Tuesday, September 30, 2008




52.
   We wandered into the necropolis and strolled past stone and marble testaments to past glory. We stopped in front of a mad architectural folly of riotous excess crowned with alabaster Corinthian columns and dripping with ferns. Claudia gazed at the monument in wonder and read the letters engraved on a plaque. “Los Magallanes,”, she sighed. “The mysterious islands around Cape Horn and the last words out of the mouth of our founding father, Bernardo O’Higgens.” Then the wistful look on her face vanished. “The CIA was impressed with the resilience of the people.
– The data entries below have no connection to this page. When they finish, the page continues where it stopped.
(** * magnum-sceneconverter: the conversion pipeline of [main()]

    A shallow embedding of [src/Magnum/SceneTools/sceneconverter.cpp].
    [main()] is written as a function in a small monad that records the
    calls made on the plugins and the diagnostics printed, and that stops
    early on a [return] or on a failed assertion.  Plugins, the importer and
    the mesh tools living in other translation units are collaborators
    passed in through a [World] record. *)

From Stdlib Require Import String List Bool Arith ZArith Lia.
Import ListNotations.
Local Open Scope string_scope.
Local Open Scope list_scope.
Local Open Scope nat_scope.

Set Implicit Arguments.

(* ===================================================================== *)
(** ** Mesh data *)
(* ===================================================================== *)

(** Modelled from the spec: [Trade::MeshData] and its parts are declared in
    [Magnum/Trade/MeshData.h], which is outside the translated file.  The
    topology kinds are the ones section 3 of the specification lists. *)
Inductive MeshPrimitive :=
| Points | Lines | LineLoop | LineStrip
| Triangles | TriangleStrip | TriangleFan.
Definition _should_defer_non_preferred (now : Z) (self : HRDelegate) : bool :=
  match preferred_names self with
  | [] => false
  | _ =>
      match last_scan_start self with
      | None => false
      | Some started => now - started <? preferred_grace self
      end
  end.

Definition _update_name (peripheral : Peripheral)
    (advertisementData : option AdvertisementData) : M unit :=
  let device_id := p_identifier peripheral in
  let adv_name :=
    match advertisementData with
    | Some adv => kCBAdvDataLocalName adv
    | None => None
    end in
  match truthy adv_name with
  | Some adv_name =>
      modify (λ self,
        set_name_by_id (<[device_id := adv_name]> (name_by_id self)) self)
  | None =>
      match truthy (p_name peripheral) with
      | Some name =>
          modify (λ self,
            set_name_by_id (<[device_id := name]> (name_by_id self)) self)
      | None => skip
      end
  end.

Definition _at_capacity (self : HRDelegate) : bool :=
  match max_devices self with
  | None => false
  | Some max =>
      let count :=
        Z.of_nat (size (connected_ids self)) + Z.of_nat (size (connecting_ids self)) in
      max <=? count
  end.

Definition _block_device (device_id reason : string) (now : Z) : M unit :=
  modify (λ self,
    set_blocked_ids (<[device_id := now + blocked_ttl self]> (blocked_ids self)) self) ;;
  self ← get;
  (if decide (is_Some (pending_reconnect self !! device_id))
   then pending_delitem device_id else skip) ;;
  emit (PrintErr (MsgIgnoring reason (label_of device_id self) (blocked_ttl self))).

Definition _connect_peripheral (peripheral : Peripheral)
    (advertisementData : option AdvertisementData) : M unit :=
  let device_id := p_identifier peripheral in
  self ← get;
  if decide (device_id ∈ connected_ids self ∨ device_id ∈ connecting_ids self)
  then skip
  else
    modify (λ self,
      set_peripherals (<[device_id := peripheral]> (peripherals self)) self) ;;
    _update_name peripheral advertisementData ;;
    try_pass (emit (SetDelegate peripheral)) ;;
    modify (λ self,
      set_connecting_ids ({[device_id]} ∪ connecting_ids self) self) ;;
    central_connect peripheral.

(** [self.connecting_ids.remove(device_id)]: a [KeyError] on a missing element. *)
Definition connecting_remove (device_id : string) : M unit :=
  self ← get;
  if decide (device_id ∈ connecting_ids self)
  then modify (set_connecting_ids (connecting_ids self ∖ {[device_id]}))
  else raise.

(** [self.connected_ids.remove(device_id)] *)
Definition connected_remove (device_id : string) : M unit :=
  self ← get;
  if decide (device_id ∈ connected_ids self)
  then modify (set_connected_ids (connected_ids self ∖ {[device_id]}))
  else raise.

(** ** The callbacks of the BLE stack *)

(** The loop of [centralManagerDidUpdateState_] over the peripherals that
    [retrieveConnectedPeripheralsWithServices_] answered. *)
Fixpoint connect_retrieved (connected : list Peripheral) (now : Z) : M unit :=
  match connected with
  | [] => skip
  | peripheral :: rest =>
      self ← get;
      if _at_capacity self then skip
      else
        ok ← _match_device peripheral None now;
        if negb ok then connect_retrieved rest now
        else _connect_peripheral peripheral None ;; connect_retrieved rest now
  end.

Definition centralManagerDidUpdateState_ (state : CBManagerState)
    (retrieved : list Peripheral) (now : Z) : M unit :=
  modify (set_central true) ;;
  if negb (is_powered_on state) then skip
  else
    connect_retrieved retrieved now ;;
    _start_scan now.

Definition centralManager_didDiscoverPeripheral_advertisementData_RSSI_
    (peripheral : Peripheral) (advertisementData : option AdvertisementData)
    (now : Z) : M unit :=
  let device_id := p_identifier peripheral in
  modify (λ self,
    set_peripherals (<[device_id := peripheral]> (peripherals self)) self) ;;
  _update_name peripheral advertisementData ;;
  ok ← _match_device peripheral advertisementData now;
  if negb ok then skip
  else
    self ← get;
    let preferred := _is_preferred peripheral advertisementData self in
    if negb preferred && _should_defer_non_preferred now self then skip
    else if _at_capacity self then skip
    else _connect_peripheral peripheral advertisementData.

Definition centralManager_didConnectPeripheral_ (peripheral : Peripheral) : M unit :=
  let device_id := p_identifier peripheral in
  modify (set_connected true) ;;
  modify (λ self,
    set_connected_ids ({[device_id]} ∪ connected_ids self) self) ;;
  self ← get;
  (if decide (device_id ∈ connecting_ids self)
   then connecting_remove device_id else skip) ;;
  _reset_reconnect device_id ;;
  emit (DiscoverServices peripheral [HR_SERVICE]).

Definition centralManager_didFailToConnectPeripheral_error_
    (peripheral : Peripheral) (now : Z) : M unit :=
  let device_id := p_identifier peripheral in
  modify (set_connected false) ;;
  self ← get;
  (if decide (device_id ∈ connecting_ids self)
   then connecting_remove device_id else skip) ;;
  emit (PrintErr MsgFailedToConnect) ;;
  _schedule_reconnect device_id "Connect failed." now.

Definition centralManager_didDisconnectPeripheral_error_
    (peripheral : Peripheral) (now : Z) : M unit :=
  let device_id := p_identifier peripheral in
  modify (set_connected false) ;;
  self ← get;
  (if decide (device_id ∈ connected_ids self)
   then connected_remove device_id else skip) ;;
  emit (PrintErr MsgDisconnected) ;;
  match blocked_ids self !! device_id with
  | Some until =>
      if now <? until then skip
      else _schedule_reconnect device_id "Disconnected." now
  | None => _schedule_reconnect device_id "Disconnected." now
  end.

Definition peripheral_didDiscoverServices_ (peripheral : Peripheral)
    (error : bool) (now : Z) : M unit :=
  let device_id := p_identifier peripheral in
  if error then _schedule_reconnect device_id "Service discovery failed." now
  else
    let is_hr := λ service, String.eqb (service_UUID service) HR_SERVICE in
    for_each (p_services peripheral) (λ service,
      if is_hr service
      then emit (DiscoverCharacteristics peripheral [HR_MEAS] service)
      else skip) ;;
    let found := existsb is_hr (p_services peripheral) in
    if found then skip
    else
      _block_device device_id "No Heart Rate service." now ;;
      try_pass (central_cancel peripheral).

Definition peripheral_didDiscoverCharacteristicsForService_error_
    (peripheral : Peripheral) (service : Service) (error : bool) (now : Z) : M unit :=
  let device_id := p_identifier peripheral in
  if error then _schedule_reconnect device_id "Characteristic discovery failed." now
  else
    let is_meas := λ char, String.eqb (char_UUID char) HR_MEAS in
    for_each (service_characteristics service) (λ char,
      if is_meas char
      then emit (SetNotifyValue peripheral char)
      else skip) ;;
    let found := existsb is_meas (service_characteristics service) in
    if found then skip
    else
      _block_device device_id "No Heart Rate characteristic." now ;;
      try_pass (central_cancel peripheral).

Definition peripheral_didUpdateValueForCharacteristic_error_
    (peripheral : Peripheral) (characteristic : Characteristic)
    (error : bool) (now : Z) : M unit :=
  if error then skip
  else
    match char_value characteristic with
    | None => skip
    | Some value =>
        match ble_hr_corebluetooth.parse_hr_measurement value with
        | None => skip
        | Some hr =>
            let device_id := p_identifier peripheral in
            _update_name peripheral None ;;
            self ← get;
            let label := label_of device_id self in
            emit (PrintHR label hr) ;;
            _write_hr hr label device_id now
        end
    end.

(** ** The event loop

    [main] configures a fresh delegate and then alternates between the
    callbacks the stack delivers and [tick]. *)

Record Args := {
  arg_file : option string;
  arg_name : option (list string);
  arg_id : option (list string);
  arg_max_devices : option Z;
  arg_scan_all : bool;
  arg_preferred : list string;
  arg_preferred_grace : Z
}.

Definition configure (args : Args) : HRDelegate :=
  set_preferred (Some (arg_preferred args)) (arg_preferred_grace args)
    (set_filters (arg_name args) (arg_id args) (arg_max_devices args)
       (arg_scan_all args)
       (set_output (arg_file args) init)).

Inductive Event :=
| DidUpdateState (state : CBManagerState) (retrieved : list Peripheral)
| DidDiscoverPeripheral (p : Peripheral) (adv : option AdvertisementData)
| DidConnectPeripheral (p : Peripheral)
| DidFailToConnectPeripheral (p : Peripheral)
| DidDisconnectPeripheral (p : Peripheral)
| DidDiscoverServices (p : Peripheral) (error : bool)
| DidDiscoverCharacteristics (p : Peripheral) (s : Service) (error : bool)
| DidUpdateValue (p : Peripheral) (c : Characteristic) (error : bool)
| Tick (state : CBManagerState).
They realized that the only way to get rid of Allende was with a military coup. With general Schneider out of the way, the generals fell in line and the oligarchy was right behind them. The CIA found the snake it needed in one Augusto Pinochet, the general Allende himself had appointed as commander in chief of the army only a month before. This time everything went as planned. On September eleventh, 1973, with infantry, tanks and warplanes, the generals attacked the Palacio de la Moneda and the forty-two men and women defending Allende. Allende gave his last speech from the palace over Radio Magallanes. Referring to himself in the past tense, he urged his countrymen and women to fight on. ‘Surely Radio Magallanes will be silenced and my calm voice will no longer reach you. It does not matter. You will continue hearing it. I will always be next to you. At least my memory will be that of a man of dignity who was loyal to his country.’ It took five hours to capture the palace, kill Allende and stage a gruesome suicide. Within days, anyone suspected of supporting or even sympathizing with Allende was rounded up. Fifteen thousand were murdered.”